## Records
Record MeshIntentNonceEvidence := MkMeshIntentNonceEvidence {
  ne_channel : MeshIntentChannel;
  ne_intent_digest : bytes;        (* 32 bytes *)
  ne_not_after : Z;
}.

(** [MeshIntentNonceEvidence::new]; its one error is [ZeroNotAfter]. *)
Definition evidence_new (channel : MeshIntentChannel) (intent_digest : bytes) (not_after : Z)
    : option MeshIntentNonceEvidence :=
  if not_after =? 0 then None
  else Some (MkMeshIntentNonceEvidence channel intent_digest not_after).

Record TrustedWallFloor := MkTrustedWallFloor {
  tf_hh_id : HouseholdId;
  tf_unix_seconds : Z;
}.

(** [MeshIntentNonceLedgerConfig]; the lock timeout is in nanoseconds. *)
Record LedgerConfig := MkLedgerConfig {
  lc_capacity : Z;
  lc_lock_timeout : Z;
}.

Inductive LedgerConfigError := LCE_CapacityTooLarge | LCE_ZeroLockTimeout.

(** [capacity] is a [NonZeroUsize]. *)
Definition ledger_config_new (capacity lock_timeout : Z) : Result LedgerConfigError LedgerConfig :=
  reject_if (MAX_CONFIGURED_ENTRIES <? capacity) LCE_CapacityTooLarge;;
  reject_if (lock_timeout =? 0) LCE_ZeroLockTimeout;;
  Ok (MkLedgerConfig capacity lock_timeout).

(** ** Outcomes *)

Inductive MeshIntentNonceCommitStage :=
| St_WorkerInFlight
| St_DirtyMarkerWrite | St_DirtyMarkerSync
| St_TempInspect | St_TempCleanup | St_TempOpen | St_TempWrite | St_TempFlush | St_TempSync
| St_Rename
| St_ParentSync | St_Readback | St_ReadbackMismatch
| St_CleanMarkerWrite | St_CleanMarkerSync
| St_PostCommitBinding.

#[export] Instance MeshIntentNonceCommitStage_eq_dec : EqDecision MeshIntentNonceCommitStage.
Proof. solve_decision. Defined.

Definition may_have_changed_record (s : MeshIntentNonceCommitStage) : bool :=
  match s with
  | St_DirtyMarkerWrite | St_DirtyMarkerSync | St_TempInspect | St_TempCleanup | St_TempOpen
  | St_TempWrite | St_TempFlush | St_TempSync | St_Rename => false
  | St_WorkerInFlight | St_ParentSync | St_Readback | St_ReadbackMismatch | St_CleanMarkerWrite
  | St_CleanMarkerSync | St_PostCommitBinding => true
  end.

Inductive MeshIntentNonceUnavailable :=
| NU_WrongHousehold
| NU_WrongTrustedFloorHousehold
| NU_EvidenceExpired
| NU_CapacityExhausted
| NU_GenerationExhausted
| NU_LockTimeout
| NU_DeadlineExceeded
| NU_Cancelled
| NU_LockPoisoned
| NU_UnsafePath
| NU_UnsupportedFilesystem
| NU_CorruptRecord
| NU_PolicyMismatch
| NU_RecordTooLarge
| NU_RecoveryRequired
| NU_Io
| NU_WriteFailed (s : MeshIntentNonceCommitStage).

#[export] Instance MeshIntentNonceUnavailable_eq_dec : EqDecision MeshIntentNonceUnavailable.
Proof. solve_decision. Defined.

Inductive MeshIntentNonceConsumeOutcome :=
| CO_Committed (generation : Z)
| CO_AlreadyConsumed (evidence : MeshIntentNonceEvidence)
| CO_MayHaveTakenEffect (stage : MeshIntentNonceCommitStage)
| CO_Unavailable (reason : MeshIntentNonceUnavailable).

(** ** The stored record *)

Record StoredKeyV1 := MkStoredKeyV1 {
  sk_domain : string;
  sk_hh_id : HouseholdId;
  sk_initiator_m_id : MachineId;
  sk_delegated_key_id : string;
  sk_nonce : bytes;
}.

#[export] Instance StoredKeyV1_eq_dec : EqDecision StoredKeyV1.
Proof. solve_decision. Defined.

Definition stored_key (key : MeshIntentNonceKey) : StoredKeyV1 :=
  MkStoredKeyV1 MESH_INTENT_NONCE_KEY_DOMAIN (nk_hh_id key) (nk_initiator_m_id key)
    (nk_delegated_key_id key) (nk_nonce key).

Record StoredEntryV1 := MkStoredEntryV1 {
  sn_key : StoredKeyV1;
  sn_channel : MeshIntentChannel;
  sn_intent_digest : bytes;
  sn_not_after : Z;
}.

Definition stored_evidence (e : StoredEntryV1) : MeshIntentNonceEvidence :=
  MkMeshIntentNonceEvidence (sn_channel e) (sn_intent_digest e) (sn_not_after e).

Record LedgerRecordV1 := MkLedgerRecordV1 {
  lr_version : Z;
  lr_domain : string;
  lr_hh_id : HouseholdId;
  lr_capacity : Z;
  lr_generation : Z;
  lr_entries : gmap string StoredEntryV1;
}.

Definition empty_record (hh_id : HouseholdId) (capacity : Z) : LedgerRecordV1 :=
  MkLedgerRecordV1 RECORD_VERSION RECORD_DOMAIN hh_id capacity 1 ∅.

Definition with_entries (generation : Z) (entries : gmap string StoredEntryV1) (r : LedgerRecordV1)
    : LedgerRecordV1 :=
  MkLedgerRecordV1 (lr_version r) (lr_domain r) (lr_hh_id r) (lr_capacity r) generation entries.

(** ** Serialization *)

Definition channel_text (c : MeshIntentChannel) : string :=
  match c with MIC_Dev => "dev" | MIC_Release => "release" end.

Section serde.
Context {CC : CborCrate}.

(** A unit variant is its name. *)
Definition de_channel (v : CborValue) : option MeshIntentChannel :=
  s ← de_string v;
  if bool_decide (s = "dev"%string) then Some MIC_Dev
  else if bool_decide (s = "release"%string) then Some MIC_Release else None.

(** [bstr32] *)
Definition de_bstr32 (v : CborValue) : option bytes :=
  b ← de_byte_buf v; if (length b =? 32)%nat then Some b else None.

(** An unsigned integer of a narrower type. *)
Definition de_uint (bound : Z) (v : CborValue) : option Z :=
  z ← de_u64 v; if z <? bound then Some z else None.

(** [Deserialize for HouseholdId], [Deserialize for MachineId] *)
Definition de_household (v : CborValue) : option HouseholdId :=
  s ← de_string v; if household_well_formed s then Some s else None.
Definition de_machine (v : CborValue) : option MachineId :=
  s ← de_string v; if machine_well_formed s then Some s else None.

Definition stored_key_fields (k : StoredKeyV1) : list (string * CborValue) :=
  [("domain", CV_Text (sk_domain k)); ("hh_id", CV_Text (sk_hh_id k));
   ("initiator_m_id", CV_Text (sk_initiator_m_id k));
   ("delegated_key_id", CV_Text (sk_delegated_key_id k)); ("nonce", CV_Bytes (sk_nonce k))]%string.

Definition stored_key_names : list string :=
  ["domain"; "hh_id"; "initiator_m_id"; "delegated_key_id"; "nonce"]%string.

Definition stored_key_build (get : string → option CborValue) : option StoredKeyV1 :=
  domain ← get "domain"%string ≫= de_string;
  hh_id ← get "hh_id"%string ≫= de_household;
  initiator_m_id ← get "initiator_m_id"%string ≫= de_machine;
  delegated_key_id ← get "delegated_key_id"%string ≫= de_string;
  nonce ← get "nonce"%string ≫= de_bstr32;
  Some (MkStoredKeyV1 domain hh_id initiator_m_id delegated_key_id nonce).

#[export] Instance StoredKeyV1_serde : Serde StoredKeyV1 := {
  to_value k := to_struct (stored_key_fields k);
  of_value := of_struct stored_key_names stored_key_build;
}.

Definition stored_entry_fields (e : StoredEntryV1) : list (string * CborValue) :=
  [("key", to_value (sn_key e)); ("channel", CV_Text (channel_text (sn_channel e)));
   ("intent_digest", CV_Bytes (sn_intent_digest e));
   ("not_after", CV_Integer (sn_not_after e))]%string.

Definition stored_entry_names : list string :=
  ["key"; "channel"; "intent_digest"; "not_after"]%string.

## What to do
From the records above, repeat exactly the lines from the one with "(** [MeshIntentNonceLedgerConfig]; the" through the one with "reject_if (lock_timeout =?", both included.

## Answer to this task
(** [MeshIntentNonceLedgerConfig]; the lock timeout is in nanoseconds. *)
Record LedgerConfig := MkLedgerConfig {
  lc_capacity : Z;
  lc_lock_timeout : Z;
}.

Inductive LedgerConfigError := LCE_CapacityTooLarge | LCE_ZeroLockTimeout.

(** [capacity] is a [NonZeroUsize]. *)
Definition ledger_config_new (capacity lock_timeout : Z) : Result LedgerConfigError LedgerConfig :=
  reject_if (MAX_CONFIGURED_ENTRIES <? capacity) LCE_CapacityTooLarge;;
  reject_if (lock_timeout =? 0) LCE_ZeroLockTimeout;;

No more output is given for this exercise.